• WHAT YOU HAVE TO DO: Could you filter the listing for lines with the word "eexists" and return them?
[Opening EXTRACTED RECORDS section]
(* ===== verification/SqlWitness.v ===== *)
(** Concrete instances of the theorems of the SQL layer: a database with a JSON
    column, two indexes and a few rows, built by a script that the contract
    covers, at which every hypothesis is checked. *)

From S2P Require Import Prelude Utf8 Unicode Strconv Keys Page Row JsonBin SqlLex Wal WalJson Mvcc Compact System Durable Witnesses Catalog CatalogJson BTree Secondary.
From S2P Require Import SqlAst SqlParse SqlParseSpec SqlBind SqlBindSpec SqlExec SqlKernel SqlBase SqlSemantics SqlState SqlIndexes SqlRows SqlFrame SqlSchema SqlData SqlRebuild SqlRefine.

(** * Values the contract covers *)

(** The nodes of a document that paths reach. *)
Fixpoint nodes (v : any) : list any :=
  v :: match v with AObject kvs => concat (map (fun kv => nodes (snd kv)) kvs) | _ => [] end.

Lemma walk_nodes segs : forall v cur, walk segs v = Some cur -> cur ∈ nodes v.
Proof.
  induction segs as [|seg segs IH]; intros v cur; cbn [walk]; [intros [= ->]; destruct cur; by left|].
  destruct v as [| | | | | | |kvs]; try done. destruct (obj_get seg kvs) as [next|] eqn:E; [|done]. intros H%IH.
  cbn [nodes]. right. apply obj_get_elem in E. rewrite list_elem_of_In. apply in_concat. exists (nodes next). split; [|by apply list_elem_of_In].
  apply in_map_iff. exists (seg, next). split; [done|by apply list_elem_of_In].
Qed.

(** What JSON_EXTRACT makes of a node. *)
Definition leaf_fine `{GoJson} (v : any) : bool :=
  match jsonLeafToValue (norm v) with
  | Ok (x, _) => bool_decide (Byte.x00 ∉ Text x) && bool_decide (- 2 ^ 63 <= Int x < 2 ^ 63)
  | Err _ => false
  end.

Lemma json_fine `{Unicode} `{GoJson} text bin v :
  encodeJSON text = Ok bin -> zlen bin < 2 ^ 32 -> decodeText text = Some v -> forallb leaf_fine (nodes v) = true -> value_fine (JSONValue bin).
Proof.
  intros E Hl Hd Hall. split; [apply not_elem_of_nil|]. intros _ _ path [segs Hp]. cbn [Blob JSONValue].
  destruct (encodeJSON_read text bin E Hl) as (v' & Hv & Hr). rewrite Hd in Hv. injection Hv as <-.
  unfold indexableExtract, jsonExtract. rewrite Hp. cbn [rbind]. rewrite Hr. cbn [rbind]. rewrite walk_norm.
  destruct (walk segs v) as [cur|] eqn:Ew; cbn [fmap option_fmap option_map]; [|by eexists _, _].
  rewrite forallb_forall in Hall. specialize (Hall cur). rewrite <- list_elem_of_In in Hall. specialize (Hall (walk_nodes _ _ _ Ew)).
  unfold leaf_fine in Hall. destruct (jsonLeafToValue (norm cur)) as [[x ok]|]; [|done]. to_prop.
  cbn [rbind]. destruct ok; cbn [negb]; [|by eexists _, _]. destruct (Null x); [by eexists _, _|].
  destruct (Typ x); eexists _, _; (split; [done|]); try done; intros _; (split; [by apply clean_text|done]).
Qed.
[Closing EXTRACTED RECORDS section]
[Opening EXTRACTED RECORDS section]
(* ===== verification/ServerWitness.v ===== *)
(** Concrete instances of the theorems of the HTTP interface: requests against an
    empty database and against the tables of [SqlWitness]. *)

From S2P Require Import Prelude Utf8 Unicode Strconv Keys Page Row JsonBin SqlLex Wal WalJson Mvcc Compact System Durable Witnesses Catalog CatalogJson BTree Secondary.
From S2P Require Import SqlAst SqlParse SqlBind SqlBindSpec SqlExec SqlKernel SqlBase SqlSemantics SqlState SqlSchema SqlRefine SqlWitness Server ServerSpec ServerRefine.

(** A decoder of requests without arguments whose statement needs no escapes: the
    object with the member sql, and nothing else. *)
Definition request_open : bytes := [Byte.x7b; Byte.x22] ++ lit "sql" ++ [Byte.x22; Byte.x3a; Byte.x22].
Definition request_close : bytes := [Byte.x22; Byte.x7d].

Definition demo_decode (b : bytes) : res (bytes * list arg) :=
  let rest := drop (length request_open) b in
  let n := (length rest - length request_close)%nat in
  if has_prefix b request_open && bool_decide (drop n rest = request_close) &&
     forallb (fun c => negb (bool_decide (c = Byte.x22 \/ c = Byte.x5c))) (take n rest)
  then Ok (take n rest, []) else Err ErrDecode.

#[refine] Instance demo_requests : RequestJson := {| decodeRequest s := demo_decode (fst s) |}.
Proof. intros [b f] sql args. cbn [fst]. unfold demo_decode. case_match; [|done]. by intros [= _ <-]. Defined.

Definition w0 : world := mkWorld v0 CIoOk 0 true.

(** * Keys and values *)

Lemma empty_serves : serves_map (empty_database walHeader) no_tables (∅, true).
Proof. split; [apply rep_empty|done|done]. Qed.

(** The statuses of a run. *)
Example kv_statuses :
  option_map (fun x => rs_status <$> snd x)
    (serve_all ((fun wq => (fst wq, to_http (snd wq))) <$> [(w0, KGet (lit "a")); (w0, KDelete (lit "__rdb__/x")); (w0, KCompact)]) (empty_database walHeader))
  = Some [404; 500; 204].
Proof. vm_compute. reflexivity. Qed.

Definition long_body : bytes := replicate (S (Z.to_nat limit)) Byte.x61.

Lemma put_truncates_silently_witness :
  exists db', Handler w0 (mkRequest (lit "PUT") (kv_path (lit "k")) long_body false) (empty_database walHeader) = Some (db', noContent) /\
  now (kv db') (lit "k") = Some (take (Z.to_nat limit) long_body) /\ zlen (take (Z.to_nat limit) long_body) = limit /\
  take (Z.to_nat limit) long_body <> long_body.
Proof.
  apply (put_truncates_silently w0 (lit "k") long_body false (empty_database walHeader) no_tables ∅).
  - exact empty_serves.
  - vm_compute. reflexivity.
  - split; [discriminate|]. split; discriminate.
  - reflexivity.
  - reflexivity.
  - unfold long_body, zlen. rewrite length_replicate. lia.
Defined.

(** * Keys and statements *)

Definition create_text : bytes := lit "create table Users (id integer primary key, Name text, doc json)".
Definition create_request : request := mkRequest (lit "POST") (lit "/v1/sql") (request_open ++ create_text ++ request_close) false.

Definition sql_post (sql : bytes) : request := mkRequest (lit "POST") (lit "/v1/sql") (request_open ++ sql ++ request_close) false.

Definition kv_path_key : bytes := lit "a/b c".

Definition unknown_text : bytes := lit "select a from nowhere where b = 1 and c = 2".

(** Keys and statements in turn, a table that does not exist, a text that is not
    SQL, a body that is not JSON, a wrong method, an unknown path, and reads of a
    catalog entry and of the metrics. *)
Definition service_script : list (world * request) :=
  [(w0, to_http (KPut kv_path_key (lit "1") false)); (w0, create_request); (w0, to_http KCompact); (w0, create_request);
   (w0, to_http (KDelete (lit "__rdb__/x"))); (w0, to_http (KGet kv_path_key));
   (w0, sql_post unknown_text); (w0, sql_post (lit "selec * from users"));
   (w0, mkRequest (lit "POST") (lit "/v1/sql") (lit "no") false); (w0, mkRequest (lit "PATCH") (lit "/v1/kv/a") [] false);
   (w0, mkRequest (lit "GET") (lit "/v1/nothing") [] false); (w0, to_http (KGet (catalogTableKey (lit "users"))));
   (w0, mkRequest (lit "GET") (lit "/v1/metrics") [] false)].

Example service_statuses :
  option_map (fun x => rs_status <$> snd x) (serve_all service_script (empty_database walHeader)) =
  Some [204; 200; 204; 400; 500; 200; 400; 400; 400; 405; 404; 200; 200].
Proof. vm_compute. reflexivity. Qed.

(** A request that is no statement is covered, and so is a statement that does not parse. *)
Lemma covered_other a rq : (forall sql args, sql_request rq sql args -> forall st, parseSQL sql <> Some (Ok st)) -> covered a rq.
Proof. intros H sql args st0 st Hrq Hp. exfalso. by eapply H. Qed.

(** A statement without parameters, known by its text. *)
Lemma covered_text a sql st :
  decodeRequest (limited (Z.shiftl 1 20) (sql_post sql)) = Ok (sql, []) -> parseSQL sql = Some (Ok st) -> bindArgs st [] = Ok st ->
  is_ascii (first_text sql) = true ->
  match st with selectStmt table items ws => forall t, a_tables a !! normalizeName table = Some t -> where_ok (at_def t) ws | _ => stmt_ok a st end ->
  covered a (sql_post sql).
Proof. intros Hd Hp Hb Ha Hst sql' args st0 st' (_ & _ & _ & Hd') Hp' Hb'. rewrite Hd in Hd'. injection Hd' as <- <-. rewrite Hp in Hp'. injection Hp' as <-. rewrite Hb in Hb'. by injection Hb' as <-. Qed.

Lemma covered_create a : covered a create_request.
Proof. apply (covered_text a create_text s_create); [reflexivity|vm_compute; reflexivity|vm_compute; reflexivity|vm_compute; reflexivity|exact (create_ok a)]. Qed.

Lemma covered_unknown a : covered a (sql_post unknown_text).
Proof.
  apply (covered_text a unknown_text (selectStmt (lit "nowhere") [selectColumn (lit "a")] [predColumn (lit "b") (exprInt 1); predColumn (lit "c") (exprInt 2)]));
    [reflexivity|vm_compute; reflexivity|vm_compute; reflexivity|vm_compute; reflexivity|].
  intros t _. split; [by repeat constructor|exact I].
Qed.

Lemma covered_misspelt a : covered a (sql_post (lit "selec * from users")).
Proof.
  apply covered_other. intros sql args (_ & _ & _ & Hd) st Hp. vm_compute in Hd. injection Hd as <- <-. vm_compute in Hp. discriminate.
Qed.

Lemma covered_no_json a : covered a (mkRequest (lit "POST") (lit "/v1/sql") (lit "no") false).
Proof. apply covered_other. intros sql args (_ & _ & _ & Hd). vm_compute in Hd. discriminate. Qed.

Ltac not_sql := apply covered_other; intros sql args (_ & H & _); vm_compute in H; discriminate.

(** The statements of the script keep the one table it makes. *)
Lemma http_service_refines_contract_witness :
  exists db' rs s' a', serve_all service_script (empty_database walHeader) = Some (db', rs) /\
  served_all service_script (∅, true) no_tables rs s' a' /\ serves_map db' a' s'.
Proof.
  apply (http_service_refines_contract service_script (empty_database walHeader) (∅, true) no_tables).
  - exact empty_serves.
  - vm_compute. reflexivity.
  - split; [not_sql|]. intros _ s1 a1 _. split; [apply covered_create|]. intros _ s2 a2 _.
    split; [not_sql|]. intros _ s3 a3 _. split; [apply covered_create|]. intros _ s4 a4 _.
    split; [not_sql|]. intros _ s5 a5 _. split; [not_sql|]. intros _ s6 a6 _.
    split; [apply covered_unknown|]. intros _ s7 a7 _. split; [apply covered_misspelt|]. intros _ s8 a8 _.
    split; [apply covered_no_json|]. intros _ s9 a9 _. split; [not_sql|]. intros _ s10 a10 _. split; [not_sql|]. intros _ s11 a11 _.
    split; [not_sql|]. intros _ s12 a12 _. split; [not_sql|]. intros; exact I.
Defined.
[Closing EXTRACTED RECORDS section]
• RESPONSE AREA:
  destruct (walk segs v) as [cur|] eqn:Ew; cbn [fmap option_fmap option_map]; [|by eexists _, _].
  cbn [rbind]. destruct ok; cbn [negb]; [|by eexists _, _]. destruct (Null x); [by eexists _, _|].
  destruct (Typ x); eexists _, _; (split; [done|]); try done; intros _; (split; [by apply clean_text|done]).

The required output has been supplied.